Extracted data entries:
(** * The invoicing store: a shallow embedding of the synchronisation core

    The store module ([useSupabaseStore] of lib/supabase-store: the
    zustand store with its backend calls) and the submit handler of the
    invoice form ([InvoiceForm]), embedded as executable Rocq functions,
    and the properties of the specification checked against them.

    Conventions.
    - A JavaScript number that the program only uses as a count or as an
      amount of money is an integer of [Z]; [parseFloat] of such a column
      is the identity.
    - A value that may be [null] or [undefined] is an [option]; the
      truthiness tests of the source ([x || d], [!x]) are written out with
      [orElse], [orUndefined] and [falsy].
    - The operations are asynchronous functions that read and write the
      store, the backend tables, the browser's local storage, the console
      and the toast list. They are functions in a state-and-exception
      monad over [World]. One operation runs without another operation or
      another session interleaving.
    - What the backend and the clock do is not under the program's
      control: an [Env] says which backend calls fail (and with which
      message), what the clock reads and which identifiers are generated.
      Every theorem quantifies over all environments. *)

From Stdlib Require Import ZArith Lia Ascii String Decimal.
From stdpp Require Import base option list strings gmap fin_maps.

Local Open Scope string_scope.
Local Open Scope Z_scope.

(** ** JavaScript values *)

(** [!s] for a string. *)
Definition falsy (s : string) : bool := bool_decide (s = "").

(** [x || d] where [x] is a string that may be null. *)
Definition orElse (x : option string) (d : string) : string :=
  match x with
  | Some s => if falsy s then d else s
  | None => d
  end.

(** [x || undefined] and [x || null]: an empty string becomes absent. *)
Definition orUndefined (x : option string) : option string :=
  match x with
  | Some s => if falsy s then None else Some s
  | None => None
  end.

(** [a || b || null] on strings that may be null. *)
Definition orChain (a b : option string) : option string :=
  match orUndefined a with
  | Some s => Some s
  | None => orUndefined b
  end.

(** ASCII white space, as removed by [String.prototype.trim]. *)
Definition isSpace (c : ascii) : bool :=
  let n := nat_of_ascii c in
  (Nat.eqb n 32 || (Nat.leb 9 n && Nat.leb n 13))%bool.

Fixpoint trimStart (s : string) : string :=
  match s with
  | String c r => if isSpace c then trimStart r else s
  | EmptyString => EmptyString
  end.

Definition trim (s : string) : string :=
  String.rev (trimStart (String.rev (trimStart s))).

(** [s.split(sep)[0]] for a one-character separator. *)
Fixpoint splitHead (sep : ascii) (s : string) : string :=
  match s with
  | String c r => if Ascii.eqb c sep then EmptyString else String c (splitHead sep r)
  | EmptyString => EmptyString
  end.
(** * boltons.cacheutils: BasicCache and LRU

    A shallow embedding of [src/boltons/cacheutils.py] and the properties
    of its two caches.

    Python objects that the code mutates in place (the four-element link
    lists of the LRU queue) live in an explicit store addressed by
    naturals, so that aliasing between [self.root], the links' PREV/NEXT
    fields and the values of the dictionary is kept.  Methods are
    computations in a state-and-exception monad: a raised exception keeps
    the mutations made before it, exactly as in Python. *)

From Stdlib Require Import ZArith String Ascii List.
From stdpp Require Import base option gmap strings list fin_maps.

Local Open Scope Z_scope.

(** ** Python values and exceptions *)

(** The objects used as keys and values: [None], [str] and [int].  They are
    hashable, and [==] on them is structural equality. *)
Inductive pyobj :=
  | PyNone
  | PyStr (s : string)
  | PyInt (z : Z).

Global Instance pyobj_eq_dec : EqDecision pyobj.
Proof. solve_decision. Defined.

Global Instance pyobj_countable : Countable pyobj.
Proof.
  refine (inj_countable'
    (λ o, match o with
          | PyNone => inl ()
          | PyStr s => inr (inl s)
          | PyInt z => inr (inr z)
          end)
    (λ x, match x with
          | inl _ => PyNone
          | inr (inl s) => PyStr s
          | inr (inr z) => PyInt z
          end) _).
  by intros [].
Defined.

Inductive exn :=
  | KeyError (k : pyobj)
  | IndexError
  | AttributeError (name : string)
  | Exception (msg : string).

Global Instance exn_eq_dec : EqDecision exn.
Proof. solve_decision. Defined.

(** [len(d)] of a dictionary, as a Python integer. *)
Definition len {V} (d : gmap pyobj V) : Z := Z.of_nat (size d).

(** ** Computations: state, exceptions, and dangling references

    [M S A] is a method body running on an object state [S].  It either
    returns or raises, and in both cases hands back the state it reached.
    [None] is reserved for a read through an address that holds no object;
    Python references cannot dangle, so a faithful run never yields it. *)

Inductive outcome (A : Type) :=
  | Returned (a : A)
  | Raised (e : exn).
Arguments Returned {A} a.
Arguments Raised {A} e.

Task »
Repeat word for word the lines above that run from the line containing "(** [x || undefined]" through the line containing "Python objects that", both ends included, and nothing else.

Response to the task »
(** [x || undefined] and [x || null]: an empty string becomes absent. *)
Definition orUndefined (x : option string) : option string :=
  match x with
  | Some s => if falsy s then None else Some s
  | None => None
  end.

(** [a || b || null] on strings that may be null. *)
Definition orChain (a b : option string) : option string :=
  match orUndefined a with
  | Some s => Some s
  | None => orUndefined b
  end.

(** ASCII white space, as removed by [String.prototype.trim]. *)
Definition isSpace (c : ascii) : bool :=
  let n := nat_of_ascii c in
  (Nat.eqb n 32 || (Nat.leb 9 n && Nat.leb n 13))%bool.

Fixpoint trimStart (s : string) : string :=
  match s with
  | String c r => if isSpace c then trimStart r else s
  | EmptyString => EmptyString
  end.

Definition trim (s : string) : string :=
  String.rev (trimStart (String.rev (trimStart s))).

(** [s.split(sep)[0]] for a one-character separator. *)
Fixpoint splitHead (sep : ascii) (s : string) : string :=
  match s with
  | String c r => if Ascii.eqb c sep then EmptyString else String c (splitHead sep r)
  | EmptyString => EmptyString
  end.
(** * boltons.cacheutils: BasicCache and LRU

    A shallow embedding of [src/boltons/cacheutils.py] and the properties
    of its two caches.

    Python objects that the code mutates in place (the four-element link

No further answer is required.